▸ Given entries
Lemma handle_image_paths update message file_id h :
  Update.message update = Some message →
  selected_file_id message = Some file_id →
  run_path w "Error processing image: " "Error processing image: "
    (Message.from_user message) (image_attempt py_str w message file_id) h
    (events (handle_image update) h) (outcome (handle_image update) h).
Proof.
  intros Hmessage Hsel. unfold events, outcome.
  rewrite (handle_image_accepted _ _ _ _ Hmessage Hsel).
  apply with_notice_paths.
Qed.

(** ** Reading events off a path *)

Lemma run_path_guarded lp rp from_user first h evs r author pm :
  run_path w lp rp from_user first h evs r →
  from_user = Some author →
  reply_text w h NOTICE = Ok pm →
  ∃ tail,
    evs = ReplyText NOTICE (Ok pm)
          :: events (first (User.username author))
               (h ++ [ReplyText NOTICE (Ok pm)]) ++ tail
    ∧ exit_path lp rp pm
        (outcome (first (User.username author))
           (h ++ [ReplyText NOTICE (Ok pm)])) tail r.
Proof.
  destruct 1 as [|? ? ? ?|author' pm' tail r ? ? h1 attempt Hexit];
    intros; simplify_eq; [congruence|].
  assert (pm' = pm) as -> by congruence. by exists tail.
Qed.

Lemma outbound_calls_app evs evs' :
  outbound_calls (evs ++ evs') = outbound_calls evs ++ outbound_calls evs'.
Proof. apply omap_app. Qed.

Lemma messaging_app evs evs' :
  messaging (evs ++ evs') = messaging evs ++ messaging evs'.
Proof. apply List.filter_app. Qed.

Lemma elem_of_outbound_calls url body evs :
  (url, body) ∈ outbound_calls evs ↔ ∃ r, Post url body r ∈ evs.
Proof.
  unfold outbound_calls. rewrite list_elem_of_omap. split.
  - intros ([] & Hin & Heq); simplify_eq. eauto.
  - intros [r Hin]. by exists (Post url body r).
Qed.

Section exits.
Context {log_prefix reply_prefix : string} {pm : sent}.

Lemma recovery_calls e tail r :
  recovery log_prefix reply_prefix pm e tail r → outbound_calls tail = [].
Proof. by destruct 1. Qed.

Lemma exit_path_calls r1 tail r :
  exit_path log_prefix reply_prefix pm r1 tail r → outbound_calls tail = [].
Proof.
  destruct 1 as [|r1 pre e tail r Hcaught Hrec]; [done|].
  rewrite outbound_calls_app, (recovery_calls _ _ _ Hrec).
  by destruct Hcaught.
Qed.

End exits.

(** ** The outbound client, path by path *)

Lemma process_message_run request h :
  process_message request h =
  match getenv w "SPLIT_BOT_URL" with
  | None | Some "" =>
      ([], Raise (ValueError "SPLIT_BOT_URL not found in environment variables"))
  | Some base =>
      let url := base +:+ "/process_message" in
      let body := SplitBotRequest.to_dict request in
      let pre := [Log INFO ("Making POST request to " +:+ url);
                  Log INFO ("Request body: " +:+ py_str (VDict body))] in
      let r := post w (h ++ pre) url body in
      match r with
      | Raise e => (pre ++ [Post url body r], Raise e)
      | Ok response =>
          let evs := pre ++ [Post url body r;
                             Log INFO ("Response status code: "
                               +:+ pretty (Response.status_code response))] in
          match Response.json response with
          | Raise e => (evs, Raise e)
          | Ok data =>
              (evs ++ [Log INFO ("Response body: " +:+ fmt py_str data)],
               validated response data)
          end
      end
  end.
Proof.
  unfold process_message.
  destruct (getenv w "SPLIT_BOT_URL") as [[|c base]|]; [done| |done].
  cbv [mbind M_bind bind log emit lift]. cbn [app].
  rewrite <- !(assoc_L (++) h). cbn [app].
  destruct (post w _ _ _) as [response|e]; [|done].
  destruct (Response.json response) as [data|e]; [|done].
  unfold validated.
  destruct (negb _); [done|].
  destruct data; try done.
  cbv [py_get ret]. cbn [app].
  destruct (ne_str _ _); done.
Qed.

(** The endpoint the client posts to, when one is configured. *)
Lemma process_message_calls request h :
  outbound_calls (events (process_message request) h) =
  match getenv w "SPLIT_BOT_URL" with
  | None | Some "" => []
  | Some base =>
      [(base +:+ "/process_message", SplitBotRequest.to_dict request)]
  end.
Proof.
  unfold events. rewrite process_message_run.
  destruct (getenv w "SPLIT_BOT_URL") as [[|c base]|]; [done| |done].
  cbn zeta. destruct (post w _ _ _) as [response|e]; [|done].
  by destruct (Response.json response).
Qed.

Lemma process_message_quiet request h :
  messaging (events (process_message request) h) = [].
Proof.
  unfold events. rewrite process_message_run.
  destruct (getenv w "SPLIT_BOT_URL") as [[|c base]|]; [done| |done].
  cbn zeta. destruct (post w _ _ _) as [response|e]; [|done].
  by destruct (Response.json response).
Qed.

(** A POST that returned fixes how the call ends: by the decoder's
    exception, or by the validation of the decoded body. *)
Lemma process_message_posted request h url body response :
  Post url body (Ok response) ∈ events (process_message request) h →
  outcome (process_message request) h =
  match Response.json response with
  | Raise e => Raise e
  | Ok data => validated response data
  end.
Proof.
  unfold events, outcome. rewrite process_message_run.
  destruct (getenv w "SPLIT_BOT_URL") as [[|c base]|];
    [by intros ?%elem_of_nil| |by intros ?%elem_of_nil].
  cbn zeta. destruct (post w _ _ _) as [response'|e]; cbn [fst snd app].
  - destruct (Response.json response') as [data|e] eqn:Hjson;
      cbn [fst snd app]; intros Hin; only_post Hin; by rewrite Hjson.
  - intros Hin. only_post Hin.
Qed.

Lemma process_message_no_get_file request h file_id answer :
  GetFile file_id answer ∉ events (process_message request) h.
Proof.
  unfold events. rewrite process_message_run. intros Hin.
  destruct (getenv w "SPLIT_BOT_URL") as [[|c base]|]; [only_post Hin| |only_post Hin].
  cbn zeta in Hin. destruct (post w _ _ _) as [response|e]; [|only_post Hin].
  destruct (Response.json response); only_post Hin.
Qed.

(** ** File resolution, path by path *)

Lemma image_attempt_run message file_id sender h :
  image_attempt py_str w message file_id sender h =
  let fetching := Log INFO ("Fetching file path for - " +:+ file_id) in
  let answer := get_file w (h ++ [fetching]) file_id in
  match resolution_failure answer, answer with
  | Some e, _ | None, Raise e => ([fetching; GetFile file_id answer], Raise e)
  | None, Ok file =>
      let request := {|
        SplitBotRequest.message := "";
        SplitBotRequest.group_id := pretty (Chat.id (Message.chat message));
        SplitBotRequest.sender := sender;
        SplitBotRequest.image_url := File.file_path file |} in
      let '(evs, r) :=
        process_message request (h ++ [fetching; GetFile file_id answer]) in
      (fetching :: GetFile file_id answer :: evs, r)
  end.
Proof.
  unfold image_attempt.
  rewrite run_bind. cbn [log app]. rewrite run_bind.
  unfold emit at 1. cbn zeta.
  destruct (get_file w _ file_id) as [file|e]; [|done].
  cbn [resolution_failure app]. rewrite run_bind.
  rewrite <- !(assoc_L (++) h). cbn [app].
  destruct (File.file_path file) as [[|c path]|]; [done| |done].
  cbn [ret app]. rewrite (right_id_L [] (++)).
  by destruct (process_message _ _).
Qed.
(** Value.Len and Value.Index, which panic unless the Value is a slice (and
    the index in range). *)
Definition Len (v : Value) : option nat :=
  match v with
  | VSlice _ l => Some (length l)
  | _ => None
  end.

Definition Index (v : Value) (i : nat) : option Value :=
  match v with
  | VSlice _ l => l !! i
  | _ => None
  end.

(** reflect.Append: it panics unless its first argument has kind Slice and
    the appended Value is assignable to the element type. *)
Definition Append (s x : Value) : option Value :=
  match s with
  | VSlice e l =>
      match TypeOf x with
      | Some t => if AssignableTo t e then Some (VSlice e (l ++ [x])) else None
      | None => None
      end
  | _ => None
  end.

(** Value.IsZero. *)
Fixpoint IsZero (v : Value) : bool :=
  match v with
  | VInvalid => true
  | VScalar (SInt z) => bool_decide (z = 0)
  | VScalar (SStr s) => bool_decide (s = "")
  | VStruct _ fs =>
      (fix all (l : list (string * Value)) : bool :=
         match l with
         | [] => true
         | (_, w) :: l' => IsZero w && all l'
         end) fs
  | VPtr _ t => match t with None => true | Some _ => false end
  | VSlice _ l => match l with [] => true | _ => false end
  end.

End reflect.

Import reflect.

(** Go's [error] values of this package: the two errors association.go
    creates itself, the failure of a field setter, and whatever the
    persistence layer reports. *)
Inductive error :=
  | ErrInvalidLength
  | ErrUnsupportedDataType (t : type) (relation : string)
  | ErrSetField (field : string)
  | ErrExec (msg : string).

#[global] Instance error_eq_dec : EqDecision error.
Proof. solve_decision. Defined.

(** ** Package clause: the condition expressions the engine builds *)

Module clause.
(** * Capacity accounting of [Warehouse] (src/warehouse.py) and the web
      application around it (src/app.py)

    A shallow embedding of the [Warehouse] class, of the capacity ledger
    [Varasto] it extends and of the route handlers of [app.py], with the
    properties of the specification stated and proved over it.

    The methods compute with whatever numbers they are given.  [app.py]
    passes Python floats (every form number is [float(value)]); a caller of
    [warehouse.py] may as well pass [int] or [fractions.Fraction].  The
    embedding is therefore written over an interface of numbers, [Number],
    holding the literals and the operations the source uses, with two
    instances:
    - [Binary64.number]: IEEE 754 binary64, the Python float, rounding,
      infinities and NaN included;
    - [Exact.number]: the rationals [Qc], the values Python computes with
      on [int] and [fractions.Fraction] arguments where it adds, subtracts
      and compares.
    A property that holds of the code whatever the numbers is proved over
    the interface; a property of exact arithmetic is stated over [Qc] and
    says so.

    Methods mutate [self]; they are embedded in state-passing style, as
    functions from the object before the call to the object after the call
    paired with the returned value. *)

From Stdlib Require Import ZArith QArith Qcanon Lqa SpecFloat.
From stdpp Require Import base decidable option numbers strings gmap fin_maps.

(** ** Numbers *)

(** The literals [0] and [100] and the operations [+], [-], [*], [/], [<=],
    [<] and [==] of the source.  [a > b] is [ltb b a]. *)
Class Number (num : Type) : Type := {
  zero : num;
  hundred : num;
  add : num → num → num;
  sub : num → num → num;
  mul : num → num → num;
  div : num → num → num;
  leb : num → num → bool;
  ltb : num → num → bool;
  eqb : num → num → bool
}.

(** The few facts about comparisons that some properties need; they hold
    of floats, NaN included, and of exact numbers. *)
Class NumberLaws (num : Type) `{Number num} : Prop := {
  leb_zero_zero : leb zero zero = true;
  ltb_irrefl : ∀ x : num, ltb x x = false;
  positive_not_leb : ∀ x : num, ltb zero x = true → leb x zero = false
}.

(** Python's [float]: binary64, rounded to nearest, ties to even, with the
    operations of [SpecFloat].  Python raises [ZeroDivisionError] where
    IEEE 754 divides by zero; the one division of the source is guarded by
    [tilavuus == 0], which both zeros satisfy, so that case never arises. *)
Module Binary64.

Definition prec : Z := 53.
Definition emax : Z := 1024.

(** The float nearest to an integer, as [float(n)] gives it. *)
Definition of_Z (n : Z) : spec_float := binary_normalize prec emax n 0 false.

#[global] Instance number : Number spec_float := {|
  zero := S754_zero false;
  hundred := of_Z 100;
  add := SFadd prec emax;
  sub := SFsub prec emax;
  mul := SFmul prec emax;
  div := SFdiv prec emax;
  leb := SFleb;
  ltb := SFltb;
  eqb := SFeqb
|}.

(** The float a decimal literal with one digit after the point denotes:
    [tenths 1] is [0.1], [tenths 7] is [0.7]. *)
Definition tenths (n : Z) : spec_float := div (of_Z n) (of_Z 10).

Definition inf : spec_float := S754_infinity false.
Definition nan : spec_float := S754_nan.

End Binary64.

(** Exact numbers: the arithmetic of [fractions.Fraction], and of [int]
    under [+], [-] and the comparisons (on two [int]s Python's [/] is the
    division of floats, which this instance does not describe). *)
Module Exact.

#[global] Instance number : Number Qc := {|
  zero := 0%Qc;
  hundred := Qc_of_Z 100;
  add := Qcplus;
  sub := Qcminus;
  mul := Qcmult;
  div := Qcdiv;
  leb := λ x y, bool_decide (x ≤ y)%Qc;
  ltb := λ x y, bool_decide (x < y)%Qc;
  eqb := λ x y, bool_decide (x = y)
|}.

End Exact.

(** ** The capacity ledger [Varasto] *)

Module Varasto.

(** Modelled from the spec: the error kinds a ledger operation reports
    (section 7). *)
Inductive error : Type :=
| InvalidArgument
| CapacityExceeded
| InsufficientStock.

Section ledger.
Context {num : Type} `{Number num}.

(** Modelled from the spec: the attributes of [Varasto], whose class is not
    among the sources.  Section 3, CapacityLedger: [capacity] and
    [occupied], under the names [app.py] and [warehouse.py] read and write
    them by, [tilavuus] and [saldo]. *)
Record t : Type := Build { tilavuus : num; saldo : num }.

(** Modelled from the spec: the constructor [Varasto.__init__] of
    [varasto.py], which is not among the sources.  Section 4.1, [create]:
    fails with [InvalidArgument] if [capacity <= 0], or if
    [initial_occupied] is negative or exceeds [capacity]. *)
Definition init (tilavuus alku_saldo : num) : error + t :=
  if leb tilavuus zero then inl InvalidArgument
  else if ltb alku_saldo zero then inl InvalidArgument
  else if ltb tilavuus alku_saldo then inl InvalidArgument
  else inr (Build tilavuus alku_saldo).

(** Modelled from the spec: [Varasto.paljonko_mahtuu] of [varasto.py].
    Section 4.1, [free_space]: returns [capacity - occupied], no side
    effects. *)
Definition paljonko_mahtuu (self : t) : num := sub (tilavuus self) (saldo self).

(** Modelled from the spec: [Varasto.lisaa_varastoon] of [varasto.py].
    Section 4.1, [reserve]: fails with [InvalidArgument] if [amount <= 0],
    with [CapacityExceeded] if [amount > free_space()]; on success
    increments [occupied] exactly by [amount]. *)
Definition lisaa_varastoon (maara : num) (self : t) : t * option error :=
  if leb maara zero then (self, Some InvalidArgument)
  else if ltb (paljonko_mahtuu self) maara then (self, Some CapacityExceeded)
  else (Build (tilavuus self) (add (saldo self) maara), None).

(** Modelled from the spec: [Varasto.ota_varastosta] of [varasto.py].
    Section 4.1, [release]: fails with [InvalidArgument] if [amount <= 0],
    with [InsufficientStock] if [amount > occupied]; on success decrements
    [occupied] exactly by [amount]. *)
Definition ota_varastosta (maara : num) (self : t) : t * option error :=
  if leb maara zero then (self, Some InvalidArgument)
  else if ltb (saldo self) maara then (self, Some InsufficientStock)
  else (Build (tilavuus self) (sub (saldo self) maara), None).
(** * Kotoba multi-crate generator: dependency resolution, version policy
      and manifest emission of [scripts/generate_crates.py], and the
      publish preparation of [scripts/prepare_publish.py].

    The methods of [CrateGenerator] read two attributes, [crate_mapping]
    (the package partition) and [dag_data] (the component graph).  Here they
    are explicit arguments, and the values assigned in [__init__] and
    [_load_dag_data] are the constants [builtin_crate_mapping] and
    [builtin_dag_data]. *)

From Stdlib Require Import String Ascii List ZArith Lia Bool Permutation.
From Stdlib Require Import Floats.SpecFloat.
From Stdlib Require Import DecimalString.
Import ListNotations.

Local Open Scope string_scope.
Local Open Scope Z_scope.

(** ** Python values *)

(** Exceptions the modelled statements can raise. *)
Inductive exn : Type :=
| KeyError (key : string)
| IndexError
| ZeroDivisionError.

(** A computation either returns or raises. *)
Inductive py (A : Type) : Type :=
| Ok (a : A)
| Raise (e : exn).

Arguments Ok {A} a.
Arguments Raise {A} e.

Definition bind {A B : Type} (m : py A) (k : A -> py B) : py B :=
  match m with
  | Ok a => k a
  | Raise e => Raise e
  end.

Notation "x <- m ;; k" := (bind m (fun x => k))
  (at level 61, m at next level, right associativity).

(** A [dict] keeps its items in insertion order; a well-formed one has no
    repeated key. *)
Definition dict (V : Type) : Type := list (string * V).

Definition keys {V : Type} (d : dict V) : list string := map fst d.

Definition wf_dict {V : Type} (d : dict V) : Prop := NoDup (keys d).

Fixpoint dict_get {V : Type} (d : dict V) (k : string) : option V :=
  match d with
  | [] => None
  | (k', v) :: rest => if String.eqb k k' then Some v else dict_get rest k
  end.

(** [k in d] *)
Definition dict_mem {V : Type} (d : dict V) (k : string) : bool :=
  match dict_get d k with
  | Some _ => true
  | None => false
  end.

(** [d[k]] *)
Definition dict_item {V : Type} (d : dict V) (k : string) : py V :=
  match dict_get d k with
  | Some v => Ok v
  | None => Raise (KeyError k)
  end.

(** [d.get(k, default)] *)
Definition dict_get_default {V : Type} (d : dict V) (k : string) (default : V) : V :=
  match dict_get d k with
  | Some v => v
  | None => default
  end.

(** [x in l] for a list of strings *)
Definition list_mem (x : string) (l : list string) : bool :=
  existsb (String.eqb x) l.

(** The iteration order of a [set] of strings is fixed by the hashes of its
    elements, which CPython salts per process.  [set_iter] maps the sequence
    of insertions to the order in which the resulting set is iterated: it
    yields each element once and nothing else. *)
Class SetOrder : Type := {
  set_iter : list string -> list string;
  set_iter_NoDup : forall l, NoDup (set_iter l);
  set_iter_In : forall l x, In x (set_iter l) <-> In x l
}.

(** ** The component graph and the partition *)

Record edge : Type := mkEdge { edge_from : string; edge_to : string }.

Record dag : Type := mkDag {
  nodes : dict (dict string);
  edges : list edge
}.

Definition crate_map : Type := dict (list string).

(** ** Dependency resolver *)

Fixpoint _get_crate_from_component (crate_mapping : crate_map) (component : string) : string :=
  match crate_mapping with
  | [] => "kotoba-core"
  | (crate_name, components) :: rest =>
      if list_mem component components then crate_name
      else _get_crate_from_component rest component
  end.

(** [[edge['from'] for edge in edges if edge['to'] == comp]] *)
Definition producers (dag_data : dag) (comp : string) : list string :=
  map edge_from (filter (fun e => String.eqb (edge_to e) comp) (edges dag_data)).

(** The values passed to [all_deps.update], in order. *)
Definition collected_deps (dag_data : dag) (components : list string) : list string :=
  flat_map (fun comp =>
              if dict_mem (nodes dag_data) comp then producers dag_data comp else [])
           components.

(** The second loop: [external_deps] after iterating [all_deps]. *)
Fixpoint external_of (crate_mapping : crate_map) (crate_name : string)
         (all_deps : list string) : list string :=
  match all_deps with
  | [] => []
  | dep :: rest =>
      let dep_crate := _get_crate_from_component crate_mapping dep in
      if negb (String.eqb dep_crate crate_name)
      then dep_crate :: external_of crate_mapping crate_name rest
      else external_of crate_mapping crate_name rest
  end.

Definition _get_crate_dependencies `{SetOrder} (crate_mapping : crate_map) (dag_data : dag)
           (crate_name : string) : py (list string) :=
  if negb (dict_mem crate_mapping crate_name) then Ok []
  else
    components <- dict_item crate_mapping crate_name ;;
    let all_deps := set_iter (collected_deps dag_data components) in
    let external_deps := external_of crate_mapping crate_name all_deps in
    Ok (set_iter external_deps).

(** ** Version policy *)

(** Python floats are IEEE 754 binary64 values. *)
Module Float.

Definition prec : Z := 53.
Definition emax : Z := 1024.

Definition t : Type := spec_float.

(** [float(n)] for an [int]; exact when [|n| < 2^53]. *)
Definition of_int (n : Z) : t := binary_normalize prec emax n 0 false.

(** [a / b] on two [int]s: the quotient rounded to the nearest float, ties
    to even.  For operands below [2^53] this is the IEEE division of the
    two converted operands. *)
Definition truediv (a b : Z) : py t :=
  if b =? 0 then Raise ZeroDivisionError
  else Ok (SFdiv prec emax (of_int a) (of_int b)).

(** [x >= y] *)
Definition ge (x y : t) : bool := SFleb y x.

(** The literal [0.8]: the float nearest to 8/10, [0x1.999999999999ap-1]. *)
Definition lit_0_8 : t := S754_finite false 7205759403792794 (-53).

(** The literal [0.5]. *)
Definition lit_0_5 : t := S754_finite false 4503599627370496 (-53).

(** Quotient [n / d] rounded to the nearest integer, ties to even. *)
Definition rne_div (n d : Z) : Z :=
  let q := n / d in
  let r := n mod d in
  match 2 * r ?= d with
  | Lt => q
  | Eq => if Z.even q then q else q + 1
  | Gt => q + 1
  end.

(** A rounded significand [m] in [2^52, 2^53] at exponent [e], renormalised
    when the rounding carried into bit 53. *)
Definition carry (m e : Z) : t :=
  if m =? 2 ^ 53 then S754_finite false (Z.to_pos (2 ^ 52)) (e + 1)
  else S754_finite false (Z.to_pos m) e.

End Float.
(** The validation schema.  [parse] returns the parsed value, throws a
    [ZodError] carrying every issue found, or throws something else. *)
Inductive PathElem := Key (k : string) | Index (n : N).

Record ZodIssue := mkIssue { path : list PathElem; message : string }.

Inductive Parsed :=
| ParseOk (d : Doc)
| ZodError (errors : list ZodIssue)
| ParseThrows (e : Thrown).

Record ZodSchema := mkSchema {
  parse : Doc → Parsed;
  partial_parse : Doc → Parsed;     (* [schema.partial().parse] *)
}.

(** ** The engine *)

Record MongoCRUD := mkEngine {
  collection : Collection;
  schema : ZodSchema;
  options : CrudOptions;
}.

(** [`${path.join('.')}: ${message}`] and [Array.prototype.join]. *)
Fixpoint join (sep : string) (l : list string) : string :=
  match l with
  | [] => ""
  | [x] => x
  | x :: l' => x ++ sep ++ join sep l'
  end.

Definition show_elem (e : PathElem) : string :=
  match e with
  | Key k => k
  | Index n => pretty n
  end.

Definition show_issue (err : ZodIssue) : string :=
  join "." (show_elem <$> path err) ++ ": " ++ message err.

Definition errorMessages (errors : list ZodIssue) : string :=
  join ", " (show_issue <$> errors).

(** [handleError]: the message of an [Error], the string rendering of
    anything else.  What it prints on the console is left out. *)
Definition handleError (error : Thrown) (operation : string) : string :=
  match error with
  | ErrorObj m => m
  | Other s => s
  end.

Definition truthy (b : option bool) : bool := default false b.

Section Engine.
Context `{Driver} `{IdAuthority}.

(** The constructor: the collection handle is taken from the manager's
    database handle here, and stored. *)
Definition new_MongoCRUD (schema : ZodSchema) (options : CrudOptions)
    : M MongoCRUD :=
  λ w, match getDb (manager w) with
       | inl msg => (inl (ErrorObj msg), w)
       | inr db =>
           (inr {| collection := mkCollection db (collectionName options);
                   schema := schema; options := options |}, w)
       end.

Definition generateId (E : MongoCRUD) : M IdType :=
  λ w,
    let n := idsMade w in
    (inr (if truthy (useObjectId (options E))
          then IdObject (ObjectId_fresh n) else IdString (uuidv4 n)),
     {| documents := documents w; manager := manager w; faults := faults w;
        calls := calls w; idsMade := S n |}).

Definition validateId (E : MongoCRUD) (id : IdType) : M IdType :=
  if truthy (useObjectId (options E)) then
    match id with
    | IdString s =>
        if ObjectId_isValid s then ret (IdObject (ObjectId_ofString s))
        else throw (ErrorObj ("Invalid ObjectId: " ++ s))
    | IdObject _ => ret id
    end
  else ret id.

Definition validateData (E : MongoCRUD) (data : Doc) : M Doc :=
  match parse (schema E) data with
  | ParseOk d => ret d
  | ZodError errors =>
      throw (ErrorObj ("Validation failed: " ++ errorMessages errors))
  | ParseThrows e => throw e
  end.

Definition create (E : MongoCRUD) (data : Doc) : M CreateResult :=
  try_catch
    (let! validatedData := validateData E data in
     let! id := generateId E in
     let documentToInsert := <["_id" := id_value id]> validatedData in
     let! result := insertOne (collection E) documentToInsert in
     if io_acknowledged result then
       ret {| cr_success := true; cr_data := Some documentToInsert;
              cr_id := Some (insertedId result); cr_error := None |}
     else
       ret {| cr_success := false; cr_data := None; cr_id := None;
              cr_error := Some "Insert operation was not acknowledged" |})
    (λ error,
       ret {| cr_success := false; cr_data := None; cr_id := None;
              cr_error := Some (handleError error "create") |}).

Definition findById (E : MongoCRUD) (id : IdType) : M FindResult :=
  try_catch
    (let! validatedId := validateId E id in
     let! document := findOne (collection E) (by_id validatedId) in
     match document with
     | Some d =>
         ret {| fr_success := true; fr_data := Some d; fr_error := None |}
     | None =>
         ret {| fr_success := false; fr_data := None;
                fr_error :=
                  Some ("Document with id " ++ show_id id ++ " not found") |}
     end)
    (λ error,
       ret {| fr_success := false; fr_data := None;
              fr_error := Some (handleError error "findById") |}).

▸ Directions
Among the entries above, the lines between the ones containing "(** The literal [0.8]: the" and "(** The validation", inclusive, are to be transcribed exactly. No other line is to be given.

▸ Task solution
(** The literal [0.8]: the float nearest to 8/10, [0x1.999999999999ap-1]. *)
Definition lit_0_8 : t := S754_finite false 7205759403792794 (-53).

(** The literal [0.5]. *)
Definition lit_0_5 : t := S754_finite false 4503599627370496 (-53).

(** Quotient [n / d] rounded to the nearest integer, ties to even. *)
Definition rne_div (n d : Z) : Z :=
  let q := n / d in
  let r := n mod d in
  match 2 * r ?= d with
  | Lt => q
  | Eq => if Z.even q then q else q + 1
  | Gt => q + 1
  end.

(** A rounded significand [m] in [2^52, 2^53] at exponent [e], renormalised
    when the rounding carried into bit 53. *)
Definition carry (m e : Z) : t :=
  if m =? 2 ^ 53 then S754_finite false (Z.to_pos (2 ^ 52)) (e + 1)
  else S754_finite false (Z.to_pos m) e.

End Float.
(** The validation schema.  [parse] returns the parsed value, throws a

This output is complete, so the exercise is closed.